By Roger Baird on Wednesday 30 January 2019
The digital bank said it added 5,000 business banking customers in January.
Digital business bank Tide added 5,000 customers in January and claims it is “growing faster than any other business banking player”.
However, the start up added that if its £120m bid for the Royal Bank of Scotland's (RBS) fund aimed at increasing banking competition is successful its share of the business banking market could jump to between 10 per cent to 16 per cent.
Tide, founded in 2015, currently has 60,000 customers, or 1.1 per cent of the small business banking market.
Earlier this month Tide said it has partnered with challenger bank ClearBank to compete for a slice of the RBS fund, which totals £775m. The RBS fund is part of European Union conditions attached to its £45bn Government bailout a decade ago at the height of the financial crisis.
If their bid is successful the companies said their partnership will blend ClearBank’s payments infrastructure and Tide’s digital banking platform.
Tide chief executive Oliver Prill said: “Additional funding would mean we can transform the market even more quickly and create a genuine scale alternative to the traditional banks.
“With the infrastructure and customer proposition in place, we can focus the funding on driving awareness of the Tide brand, overcoming switching friction, and creating extremely powerful reasons for customers not to default to the Big Four oligopoly that has served them so poorly.”

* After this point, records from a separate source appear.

(* ===== verification/Log.v ===== *)
(** * log.c: the write-ahead log *)

From S2P Require Import Prelude State Spinlock CString Mem Sched FileLayer Proc Console Bio.

(** ** Fields inside a block *)

(** [n] bytes at offset [off] of a block, and writing bytes there. *)
Definition blk_get (bs : list Z) (off n : nat) : list Z := take n (drop off bs).
Definition blk_put (bs : list Z) (off : nat) (v : list Z) : list Z :=
  take off bs ++ v ++ drop (off + length v) bs.
Definition get16 (bs : list Z) (off : nat) : Z := le_val (blk_get bs off 2).
Definition get32 (bs : list Z) (off : nat) : Z := le_val (blk_get bs off 4).
Definition put16 (bs : list Z) (off : nat) (v : Z) : list Z := blk_put bs off (le_bytes 2 (v mod 2 ^ 16)).
Definition put32 (bs : list Z) (off : nat) (v : Z) : list Z := blk_put bs off (le_bytes 4 (u32 v)).

Module Log.

Definition getl {A} (f : log -> A) : K A := getfs (fun x => f (fs_log x)).
Definition setl (f : log -> log) : K unit := setfs (upd fs_log f).

(** [log.lh.block[i]] *)
Definition lh_block (i : nat) : K Z :=
  let! l := getl lg_block in deref "lh.block" (l !! i).
Definition set_lh_block (i : nat) (v : Z) : K unit :=
  let! l := getl lg_block in
  let! _ := deref "lh.block" (l !! i) in
  setl (upd lg_block (fun l => <[i := v]> l)).

(** [memmove(to->data, from->data, BSIZE)] *)
Definition buf_copy (to from : nat) : K unit :=
  let! x := getb from in
  setb to (upd b_data (fun _ => b_data x)).

Section log.
Context {fuel : Fuel} {disk : Disk}.

Fixpoint install_trans_loop (recovering : bool) (k tail : nat) : K unit :=
  match k with
  | O => ret tt
  | S k =>
      let! dev := getl lg_dev in
      let! start := getl lg_start in
      let! lbuf := bread dev (start + Z.of_nat tail + 1) in
      let! dst := lh_block tail in
      let! dbuf := bread dev dst in
      buf_copy dbuf lbuf ;!
      bwrite dbuf ;!
      when (negb recovering) (bunpin dbuf) ;!
      brelse lbuf ;!
      brelse dbuf ;!
      install_trans_loop recovering k (S tail)
  end.
Definition install_trans (recovering : bool) : K unit :=
  let! n := getl lg_n in
  install_trans_loop recovering (Z.to_nat n) 0.

Definition read_head : K unit :=
  let! dev := getl lg_dev in
  let! start := getl lg_start in
  let! b := bread dev start in
  let! x := getb b in
  let n := i32 (get32 (b_data x) 0) in
  setl (upd lg_n (fun _ => n)) ;!
  for_list (seq 0 (Z.to_nat n)) (fun i =>
    set_lh_block i (i32 (get32 (b_data x) (4 + 4 * i)))) ;!
  brelse b.

Definition write_head : K unit :=
  let! dev := getl lg_dev in
  let! start := getl lg_start in
  let! b := bread dev start in
  let! n := getl lg_n in
  setb b (upd b_data (fun d => put32 d 0 n)) ;!
  for_list (seq 0 (Z.to_nat n)) (fun i =>
    let! v := lh_block i in
    setb b (upd b_data (fun d => put32 d (4 + 4 * i) v))) ;!
  bwrite b ;!
  brelse b.

Definition recover_from_log : K unit :=
  read_head ;!
  install_trans true ;!
  setl (upd lg_n (fun _ => 0)) ;!
  write_head.

Definition initlog (dev : Z) (sb : superblock) : K unit :=
  setl (fun l => l <| lg_start := sb_logstart sb |> <| lg_size := sb_nlog sb |> <| lg_dev := dev |>) ;!
  recover_from_log.

Fixpoint begin_op_loop (fuel : nat) : K unit :=
  let! l := getl id in
  if negb (lg_committing l =? 0) || (LOGSIZE <? lg_n l + (lg_outstanding l + 1) * MAXOPBLOCKS) then
    match fuel with
    | O => nofuel
    | S fuel => sleep Clog Llog ;! begin_op_loop fuel
    end
  else
    setl (upd lg_outstanding (fun n => n + 1)) ;!
    release Llog.
Definition begin_op : K unit :=
  acquire Llog ;!
  begin_op_loop sleep_fuel.

Fixpoint write_log_loop (k tail : nat) : K unit :=
  match k with
  | O => ret tt
  | S k =>
      let! dev := getl lg_dev in
      let! start := getl lg_start in
      let! to := bread dev (start + Z.of_nat tail + 1) in
      let! src := lh_block tail in
      let! from := bread dev src in
      buf_copy to from ;!
      bwrite to ;!
      brelse from ;!
      brelse to ;!
      write_log_loop k (S tail)
  end.
Definition write_log : K unit :=
  let! n := getl lg_n in
  write_log_loop (Z.to_nat n) 0.

Definition commit : K unit :=
  let! n := getl lg_n in
  if 0 <? n then
    write_log ;!
    write_head ;!
    install_trans false ;!
    setl (upd lg_n (fun _ => 0)) ;!
    write_head
  else ret tt.

Definition end_op : K unit :=
  acquire Llog ;!
  setl (upd lg_outstanding (fun n => n - 1)) ;!
  let! l := getl id in
  if negb (lg_committing l =? 0) then panic "log.committing" else
  let do_commit := lg_outstanding l =? 0 in
  (if do_commit then setl (upd lg_committing (fun _ => 1)) else wakeup (Some Clog)) ;!
  release Llog ;!
  when do_commit
    (commit ;!
     acquire Llog ;!
     setl (upd lg_committing (fun _ => 0)) ;!
     wakeup (Some Clog) ;!
     release Llog).

(** The index of [blockno] among the first [n] logged blocks, or [n]. *)
Fixpoint absorb (blockno : Z) (k i : nat) (l : list Z) : nat :=
  match k with
  | O => i
  | S k => if bool_decide (l !! i = Some blockno) then i else absorb blockno k (S i) l
  end.
Definition log_write (b : nat) : K unit :=
  acquire Llog ;!
  let! l := getl id in
  if (LOGSIZE <=? lg_n l) || (lg_size l - 1 <=? lg_n l) then panic "too big a transaction" else
  if lg_outstanding l <? 1 then panic "log_write outside of trans" else
  let! x := getb b in
  let i := absorb (b_blockno x) (Z.to_nat (lg_n l)) 0 (lg_block l) in
  set_lh_block i (b_blockno x) ;!
  when (Z.of_nat i =? lg_n l)
    (bpin b ;!
     setl (upd lg_n (fun n => n + 1))) ;!
  release Llog.

End log.
End Log.

(** ** Frames *)

Section frames.
Import Log.
Context {fuel : Fuel} {disk : Disk}.
Lemma view_setl f : frame proc_view (setl f).
Proof. unfold setl. segs_tac. Qed.
Lemma view_getl {A} (f : log -> A) : frame proc_view (getl f).
Proof. unfold getl, getfs. segs_tac. Qed.
#[local] Hint Resolve view_setl view_getl : segs.
Lemma view_lh_block i : frame proc_view (lh_block i).
Proof. unfold lh_block. segs_tac. Qed.
Lemma view_set_lh_block i v : frame proc_view (set_lh_block i v).
Proof. unfold set_lh_block. segs_tac. Qed.
Lemma view_buf_copy i j : frame proc_view (buf_copy i j).
Proof. unfold buf_copy. segs_tac. Qed.
#[local] Hint Resolve view_lh_block view_set_lh_block view_buf_copy : segs.
Lemma view_install_trans r : frame proc_view (install_trans r).
Proof.
  unfold install_trans. segs_tac. generalize 0%nat. induction (Z.to_nat _); intros; cbn [install_trans_loop]; segs_tac.
Qed.
Lemma view_read_head : frame proc_view read_head.
Proof. unfold read_head. segs_tac. Qed.
Lemma view_write_head : frame proc_view write_head.
Proof. unfold write_head. segs_tac. Qed.
Lemma view_write_log : frame proc_view write_log.
Proof.
  unfold write_log. segs_tac. generalize 0%nat. induction (Z.to_nat _); intros; cbn [write_log_loop]; segs_tac.
Qed.
#[local] Hint Resolve view_install_trans view_read_head view_write_head view_write_log : segs.
Lemma view_initlog dev sb : frame proc_view (initlog dev sb).
Proof. unfold initlog, recover_from_log. segs_tac. Qed.
Lemma view_begin_op : frame proc_view Log.begin_op.
Proof. unfold Log.begin_op. segs_tac. induction sleep_fuel; cbn [begin_op_loop]; segs_tac. Qed.
Lemma view_end_op : frame proc_view Log.end_op.
Proof. unfold Log.end_op, commit. segs_tac. Qed.
Lemma view_log_write b : frame proc_view (log_write b).
Proof. unfold log_write. segs_tac. Qed.
End frames.
#[export] Hint Resolve view_setl view_getl view_initlog view_begin_op view_end_op view_log_write : segs.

Small businesses use Tide’s app to access balances and payments as well as for managing invoices which can be integrated into accounting systems. Customer’s don’t incur any annual or card usage fees but will get charged for cash withdrawals, transfers with non-Tide accounts and cash deposits at post offices.
Tide has raised $26m since it was launched four years ago from such notable backers as Augmentum, Passion Capital and SpeedInvest.